Sonuç olarak, illa kitap okumak zorunda değilsin. Bilimsel makaleler, vikipedi ve felsefi forumlarında bir çok filozofun felsefi görüşü hakkında bilgiler de bulabilirsin. Sartre varoluşcudur, Locke romantik falan derler ama "İnsan doğduğu an boş bir levhadır." diyecek kadar salak olduğunu, evet salaktır. Çünkü, insan boş bir levhaysa biz nasıl doğunca meme arıyoruz? O memeden besin alacağımızı nereden biliyoruz? Doğarken akciğer solunum yapınca bir şey bilmiyorsak, niye ağlıyoruz? Demek ki besin kaynağı ve acı gibi bilgileri doğuştan biliyoruz. Alın size 3 soruda Locke denen dallamayı çürüttüm. Hiç sevmem de pezevenk herifi zaten. Masoch'un mazoşistliğinin saflığını, Sade denen herifin ne denli bir manyak olduğunu, Sokrates'in samimiyetini ve daha bir çok şeyi öğren.

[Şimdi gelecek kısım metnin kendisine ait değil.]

(* ===== verification/UserMemory.v ===== *)
(** * Checked user-memory access (src/src/user_memory.rs)

    The validators and the page-by-page copies that syscalls use on user
    pointers. The theorems relate the loops to a byte-at-a-time reading of
    user memory through the page tables. *)

From S2P Require Import Prelude X86 Memory AddressSpace.

Inductive UserMemoryError : Type :=
| AddressOverflow
| OutsideUserRange
| Unmapped
| NotWritable.

Inductive Access : Type := Read | Write.

(** The bounds of user memory, from src/src/user.rs. *)
Definition USER_BASE : Z := Z.shiftl USER_P4_INDEX 39.
Definition USER_STACK_TOP : Z := USER_BASE + 0x00800000.

Section user_memory.
Context {X : X86_64}.

Definition checked_offset (start offset : Z) : ST Mem (result UserMemoryError Z) :=
  match checked_add start offset with
  | None => st_ret (Err AddressOverflow)
  | Some a => let* va := virt_addr a in st_ret (Ok va)
  end.

Definition validate_user_byte (as_ : AddressSpace) (addr : Z) (access : Access) :
    ST Mem (result UserMemoryError UserTranslation) :=
  if negb ((USER_BASE <=? addr) && (addr <? USER_STACK_TOP)) then st_ret (Err OutsideUserRange)
  else
    let* t := translate_user as_ addr in
    match t with
    | None => st_ret (Err Unmapped)
    | Some translation =>
        match access with
        | Write => if negb (contains (flags translation) WRITABLE)
                   then st_ret (Err NotWritable) else st_ret (Ok translation)
        | Read => st_ret (Ok translation)
        end
    end.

Hiç olmadı sosyolojiyi araştır ve düşün. Her okuduğunu sorgula. İnsan hatalı bir varlıktır ve ben de hata yapmaya müsait bir varlığım, senin gibi. O yüzden, eline ne geçerse geçsin oku. Bilimsel bir şey olursa duble oku. Okuduğunu da düşün, hemen yazar seni ikna etmesin. Beyninde gerekirse III. Dünya savaşını yap o düşünceler arasında. Çünkü Tanrı, yüce Allah bile kendisinin akleden kimselerinin anlaması adına bir çok ayeti gizlemiştir. Buna da bir örnek verip ben topuklayacağım yavrum.

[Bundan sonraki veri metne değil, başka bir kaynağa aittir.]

Lemma get_put_None t i j :
  get (put_slot t i None) j = if decide (j = i) then None else get t j.
Proof.
  unfold put_slot. case_decide as Hj; [subst j|].
  - apply get_None_slot. cbn. rewrite vget_vset. case_decide; [by right|].
    left. apply vget_None. tauto.
  - unfold get. cbn. by rewrite vget_vset_ne.
Qed.

Lemma total_refs_update t i p p' id :
  get t i = Some p ->
  total_refs (update t i p') id =
    total_refs t id - FdTable.refs (p_fd_table p) id + FdTable.refs (p_fd_table p') id.
Proof. intros H%get_vget. unfold total_refs. cbn. by rewrite (zsum_vset _ _ _ _ _ H). Qed.

Lemma total_refs_remove t i p id :
  get t i = Some p ->
  total_refs (put_slot t i None) id = total_refs t id - FdTable.refs (p_fd_table p) id.
Proof.
  intros H%get_vget. unfold total_refs. cbn. rewrite (zsum_vset _ _ _ _ _ H). cbn. lia.
Qed.

Lemma total_refs_ge t i p id :
  get t i = Some p -> FdTable.refs (p_fd_table p) id <= total_refs t id.
Proof.
  intros H%get_vget%vget_elem_of.
  apply (zsum_le_elem (slot_refs id) _ (Some p)); [|done].
  intros [q|] _; cbn; [apply FdTable.refs_nonneg|lia].
Qed.

Lemma total_refs_zombie t i p id :
  fds_wf t -> get t i = Some p -> is_zombie (p_state p) = true ->
  FdTable.refs (p_fd_table p) id = 0.
Proof. intros Hf H Hz. rewrite (fds_zombie _ Hf _ _ H Hz). apply FdTable.refs_empty. Qed.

"Onların amelleri, engin denizdeki karanlıklara da benzer. Üst üste dalgaların kapladığı bir deniz. Daha üstünde de bulutlar var. Birbiri üstüne karanlıklar... Elini çıkarsa göremeyecek halde. Allah'ın ışık vermediği kişiye hiçbir ışık bulunamaz." - Nur 40 

1- Engin denizlerdeki karanlık?
2- Üst üste dalgalar? 
3- Bir biri üstüne karanlıklar?

Bu Tanrı bizi kandırıyor hocam. Hayır yavrum, kandırmıyor. Sen olaya sığ bakıyorsun hepsi bu. Bu ayette anlatılmak istenen Allah'ın istemediği hiçbir kimse hidayete eremez. Fakat Allah bunu bize dümdüz anlatmak yerine bazı metaforlar seçmiş.

1. Metafor ve 3. Metafor = Engin denizlerdeki karanlık ve birbiri üstüne karanlıklar?

Bak yavrum. Denizlerdeki karanlık dediğine göre, denizde bakacağız ve ışığın kırılmasına göz atacağız. Işık kırılması için buraya göz atabilirsin, hem burada denizin dibi karanlık ama niye mavi görünüyor diye soracak Einstein'in çakma torunları çıkacaktır. Biz seddimizi şimdiden inşa edelim. Al yavrum. Oradaki ışığın kırılması anlatılmakta basitçe. İşte renk emilimleri derinlere gittikçe farklılık göstermekte. Bir süre sonra ise, deniz git gide kararmaya ufaktan başlar çünkü su ışığın kırılmasına daha çok engel olmaya başlar. Bir adet engel gibi düşün yani. Işık kaynağı sabit, fakat engel git gitgide artıyor ve dolasıyla daha az aydınlanıyor ve engel artıkça daha da az aydınlık. Böylece bu döngüde, kaçınılmaz son! Bir süre denizde insan ayette Allah'ın buyurduğu gibi ; "Elini çıkarsa göremeyecek halde" oluyor. Bu katmanlar en dibe kadar devam ettiği için de, birbiri üstüne karanlıklar oluyorlar. 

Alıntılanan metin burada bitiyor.